The work was demanding and intensely scrutinized, but it carried a clear sense of purpose. Decisions mattered beyond any single client or matter. The work was driven by a broader mission.
After his stint in politics, he moved into private practice, focusing on government investigations and high-stake controversies. He valued the people he worked with and the relationships he built, and the work itself was challenging and rewarding. Over time, though, he realized that what motivated him most was working toward something that was more purpose-driven and mission-oriented.
That’s what pulled him toward Slingshot, where the transition felt less like a departure and more like a continuation of his prior government service.
The introduction came through a friend, followed by a series of conversations. The clarity of the co-founders’ vision stood out immediately: a mission-driven effort to help people, paired with the opportunity to help shape something in a space that was still evolving. AI regulation is unsettled. Mental health is deeply personal. The questions are complex and still being defined.

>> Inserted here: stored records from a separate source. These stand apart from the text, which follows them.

(* ===== verification/FeedModel.v ===== *)
(** * Feed: data model

    What topics, comments and the message consumers share: the documents of the
    MongoDB collections ([internal/topic/model.go], [internal/comment/model.go],
    [internal/mq]), the messages of the queues ([internal/mq/model.go]) and the
    store, with the rows of [campus_user] and the Redis server of the user component.

    A document type lists the fields that any part of the program writes; a field
    that some writer leaves out is an option.  Times are stored in milliseconds. *)
From S2P Require Import Prelude GoString GoTime GoMonad Sql RedisStr Mongo UserModel.

Module Feed.
Import Users.

(** BSON dates hold milliseconds. *)
Definition bson_time (t : Z) : Z := (t / GoTime.Millisecond * GoTime.Millisecond)%Z.

(** ** Comments *)
Record UserPart := mkUserPart {
  up_UserID : string; up_Avatar : string; up_NickName : string;
  up_AccountType : string; up_Signature : string; up_Gender : option string;
}.
Record CommentDoc := mkCommentDoc {
  cd_ID : Z;
  cd_TopicID : string;
  cd_Comment : string;
  cd_CreatedTime : Z;
  cd_User : UserPart;
  cd_Parent : option UserPart;
  cd_ParentCmtID : string;
  cd_RootCmtID : string;
  cd_IsAuthor : bool;
  cd_LikeNum : option Z;
  cd_CommentNum : option Z;
  cd_HasCheck : option bool;
  cd_DeletedTime : option Z;
}.
Record LikeDoc := mkLikeDoc { cl_ID : Z; cl_CommentID : string; cl_UserIDs : list string }.

(** ** Topics *)
(** [ext interface{}]: a string, or whatever else the request held. *)
Inductive Ext := ExtString (s : string) | ExtOther (json : string).
Record TopicDoc := mkTopicDoc {
  td_ID : Z;
  td_ThemeID : string;
  td_UserID : string;
  td_Title : string;
  td_Content : string;
  td_Imgs : list string;
  td_HasCheck : bool;
  td_VisitedNum : Z;
  td_LikeNum : Z;
  td_CommentNum : Z;
  td_CollectionNum : Z;
  td_Ext : option Ext;
  td_AccountType : string;
  td_NickName : string;
  td_Avatar : string;
  td_gender : option string;
  td_signature : option string;
  td_account_type : option string;
}.
Record StateDoc := mkStateDoc {
  st_ID : Z; st_UserID : string; st_ThemeName : string; st_AccountType : string; st_TopicIDs : list string;
}.
Record ThemeIDDoc := mkThemeIDDoc { th_ID : Z; th_Name : string; th_ThemeID : string }.

#[export] Instance UserPart_eq : EqDecision UserPart. Proof. solve_decision. Defined.
#[export] Instance CommentDoc_eq : EqDecision CommentDoc. Proof. solve_decision. Defined.
#[export] Instance LikeDoc_eq : EqDecision LikeDoc. Proof. solve_decision. Defined.
#[export] Instance Ext_eq : EqDecision Ext. Proof. solve_decision. Defined.
#[export] Instance TopicDoc_eq : EqDecision TopicDoc. Proof. solve_decision. Defined.
#[export] Instance StateDoc_eq : EqDecision StateDoc. Proof. solve_decision. Defined.
#[export] Instance ThemeIDDoc_eq : EqDecision ThemeIDDoc. Proof. solve_decision. Defined.

#[export] Instance CommentDoc_entity : Entity CommentDoc := { ent_id := cd_ID; ent_clash _ _ := false }.
#[export] Instance LikeDoc_entity : Entity LikeDoc := { ent_id := cl_ID; ent_clash _ _ := false }.
#[export] Instance TopicDoc_entity : Entity TopicDoc := { ent_id := td_ID; ent_clash _ _ := false }.
#[export] Instance StateDoc_entity : Entity StateDoc := { ent_id := st_ID; ent_clash _ _ := false }.
#[export] Instance ThemeIDDoc_entity : Entity ThemeIDDoc := { ent_id := th_ID; ent_clash _ _ := false }.
#[export] Instance CommentDoc_free : NoIndex CommentDoc _. Proof. by split. Qed.
#[export] Instance LikeDoc_free : NoIndex LikeDoc _. Proof. by split. Qed.
#[export] Instance TopicDoc_free : NoIndex TopicDoc _. Proof. by split. Qed.
#[export] Instance StateDoc_free : NoIndex StateDoc _. Proof. by split. Qed.
#[export] Instance ThemeIDDoc_free : NoIndex ThemeIDDoc _. Proof. by split. Qed.

(** ** Messages *)
Record AddCommentUser := mkAddCommentUser {
  au_UserID : string; au_Avatar : string; au_NickName : string; au_AccountType : string; au_Signature : string;
}.
Record AddCommentPayload := mkAddCommentPayload {
  ap_ID : Z;
  ap_TopicID : string;
  ap_Comment : string;
  ap_CreatedTime : Z;
  ap_User : AddCommentUser;
  ap_Parent : option AddCommentUser;
  ap_ParentCmtID : string;
  ap_RootCmtID : string;
  ap_IsAuthor : bool;
  ap_LikeNum : Z;
  ap_CommentNum : Z;
  ap_HasCheck : bool;
}.
Record NotifyMsg := mkNotifyMsg {
  nm_EventID : Z; nm_TargetUserID : string; nm_SenderUserID : string; nm_Type : string;
  nm_Content : string; nm_TopicID : string; nm_CommentID : string; nm_CreatedTime : Z;
}.
Record UserUpdateMsg := mkUserUpdateMsg {
  um_UserID : string; um_NickName : string; um_Avatar : string; um_Gender : string;
  um_Signature : string; um_AccountType : Z;
}.
Inductive Payload :=
| TopicCheckMsg (TopicID : string)
| AddCommentMsg (Comment : AddCommentPayload)
| NotifyUserMsg (msg : NotifyMsg)
| TopicUserUpdateMsg (msg : UserUpdateMsg)
| CommentUserUpdateMsg (msg : UserUpdateMsg)
| TopicDeleteMsg (TopicID : string)
| CommentDeleteMsg (TopicID CommentID : string).

(** [MQMessage] in the queue behind a routing key. *)
Record MQMessage := mkMQMessage { mq_Key : string; mq_UniqueID : Z; mq_Data : Payload }.
#[export] Instance AddCommentUser_eq : EqDecision AddCommentUser. Proof. solve_decision. Defined.
#[export] Instance AddCommentPayload_eq : EqDecision AddCommentPayload. Proof. solve_decision. Defined.
#[export] Instance NotifyMsg_eq : EqDecision NotifyMsg. Proof. solve_decision. Defined.
#[export] Instance UserUpdateMsg_eq : EqDecision UserUpdateMsg. Proof. solve_decision. Defined.
#[export] Instance Payload_eq : EqDecision Payload. Proof. solve_decision. Defined.
#[export] Instance MQMessage_eq : EqDecision MQMessage. Proof. solve_decision. Defined.

(** ** The store *)
Section store.
Context {C : Collation} {D : SqlEngine} {R : RedisServer} {G : MongoServer}.

Record DB := mkDB {
  db_nil : bool;
  mongo_nil : bool;
  t_users : table User _;
  c_comments : @table mongo_engine CommentDoc _;
  c_comment_likes : @table mongo_engine LikeDoc _;
  c_topics : @table mongo_engine TopicDoc _;
  c_topic_likes : @table mongo_engine StateDoc _;
  c_topic_collections : @table mongo_engine StateDoc _;
  c_theme_ids : @table mongo_engine ThemeIDDoc _;
  t_redis : rsrv;
  broker : list MQMessage;
}.
End store.
Arguments DB D R G : clear implicits.

Record State {R : RedisServer} := mkState {
  users : gmap Z User;
  comments : gmap Z CommentDoc;
  comment_likes : gmap Z LikeDoc;
  topics : gmap Z TopicDoc;
  topic_likes : gmap Z StateDoc;
  topic_collections : gmap Z StateDoc;
  theme_ids : gmap Z ThemeIDDoc;
  redis : rsrv;
  sent : list MQMessage;
  nils : bool * bool;
}.
Arguments State R : clear implicits.

Section abstraction.
Context {D : SqlEngine} {R : RedisServer} {G : MongoServer}.
Notation DB := (DB D R G).
Notation State := (State R).

Definition db_state (s : DB) : State :=
  mkState R (view (t_users s)) (@view mongo_engine _ _ (c_comments s)) (@view mongo_engine _ _ (c_comment_likes s))
    (@view mongo_engine _ _ (c_topics s)) (@view mongo_engine _ _ (c_topic_likes s))
    (@view mongo_engine _ _ (c_topic_collections s)) (@view mongo_engine _ _ (c_theme_ids s))
    (t_redis s) (broker s) (db_nil s, mongo_nil s).
#[export] Instance DB_abs : Abstract DB State := db_state.

#[export] Instance tbl_users : Tbl DB State User _ _.
Proof.
  refine {| tget := t_users; tset t s := {| s with t_users := t |};
    aget := users; aset v s := {| s with users := v |} |}; by intros; try destruct a.
Defined.
#[export] Instance coll_comments : Coll DB State CommentDoc _ _.
Proof.
  refine {| tget := c_comments; tset t s := {| s with c_comments := t |};
    aget := comments; aset v s := {| s with comments := v |} |}; by intros; try destruct a.
Defined.
#[export] Instance coll_comment_likes : Coll DB State LikeDoc _ _.
Proof.
  refine {| tget := c_comment_likes; tset t s := {| s with c_comment_likes := t |};
    aget := comment_likes; aset v s := {| s with comment_likes := v |} |}; by intros; try destruct a.
Defined.
#[export] Instance coll_topics : Coll DB State TopicDoc _ _.
Proof.
  refine {| tget := c_topics; tset t s := {| s with c_topics := t |};
    aget := topics; aset v s := {| s with topics := v |} |}; by intros; try destruct a.
Defined.
Definition coll_topic_likes : Coll DB State StateDoc _ _.
Proof.
  refine {| tget := c_topic_likes; tset t s := {| s with c_topic_likes := t |};
    aget := topic_likes; aset v s := {| s with topic_likes := v |} |}; by intros; try destruct a.
Defined.
Definition coll_topic_collections : Coll DB State StateDoc _ _.
Proof.
  refine {| tget := c_topic_collections; tset t s := {| s with c_topic_collections := t |};
    aget := topic_collections; aset v s := {| s with topic_collections := v |} |}; by intros; try destruct a.
Defined.
#[export] Instance coll_theme_ids : Coll DB State ThemeIDDoc _ _.
Proof.
  refine {| tget := c_theme_ids; tset t s := {| s with c_theme_ids := t |};
    aget := theme_ids; aset v s := {| s with theme_ids := v |} |}; by intros; try destruct a.
Defined.
#[export] Instance DB_redis : HasRedis DB.
Proof. refine {| redis_of := t_redis; set_redis_of r s := {| s with t_redis := r |} |}. done. Defined.
End abstraction.
End Feed.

For Josh, the decision ultimately came down to purpose. His identity has always been closely tied to the work he does. When he speaks to younger lawyers about career decisions, his advice is simple: follow your heart. Choose work where you believe in the mission strongly enough that the effort feels meaningful in itself. It’s the best way, he believes, to build a career without regret.
At Slingshot, his role as general counsel extends beyond traditional legal work. Some weeks involve regulatory questions. Others involve communications, strategy, or producing content. What he enjoys most is helping build something aligned with a clear goal.
“People sometimes think lawyers make things harder,” he says. “At their best, lawyers help teams move things forward and do so responsibly.”
When he explains Ash to friends, he keeps it simple. It’s an AI system designed to help people work through day-to-day emotional struggles. Work stress. Relationships. The kinds of things people carry without necessarily needing therapy.
He understands the skepticism. Technology has earned it. Social media looms large in people’s assumptions about AI. His instinct is not to argue, but to explain how Ash is built differently. It’s designed to push back. To help people think and work through their emotional issues, and then return to their own lives and relationships.
He sees some parallels with the early days of online dating. Initial skepticism. A lot of attention on negative experiences. Then, over time, gradual normalization as more people become comfortable with it and begin hearing positive experiences from people they know. These days, many couples meet through dating apps. With Ash, the goal is improving human relationships, not replacing them.
Josh uses Ash, but prefers typing to voice. Still a lawyer at heart, he likes information-dense responses that he can go deep on. For him, Ash exists alongside an already solid support system of family and friends that keep him grounded.
He likes to decompress with television, with shows like The Wire, Friday Night Lights, Succession, and Narcos. Shows about systems, incentives, and people navigating complicated environments. For Josh, it’s a way of sitting inside someone else’s system for a while.
Joining Slingshot doesn’t feel like a break from his past. It feels consistent with the choices he has made regarding his career. Work that carries meaning, responsibility, and purpose.
Now, working in Soho, Josh’s view is fire escapes and storefronts. Delivery bikes cutting through traffic. The West Wing vista is gone. In its place is something less defined, but equally compelling: a front-row seat to something still being shaped.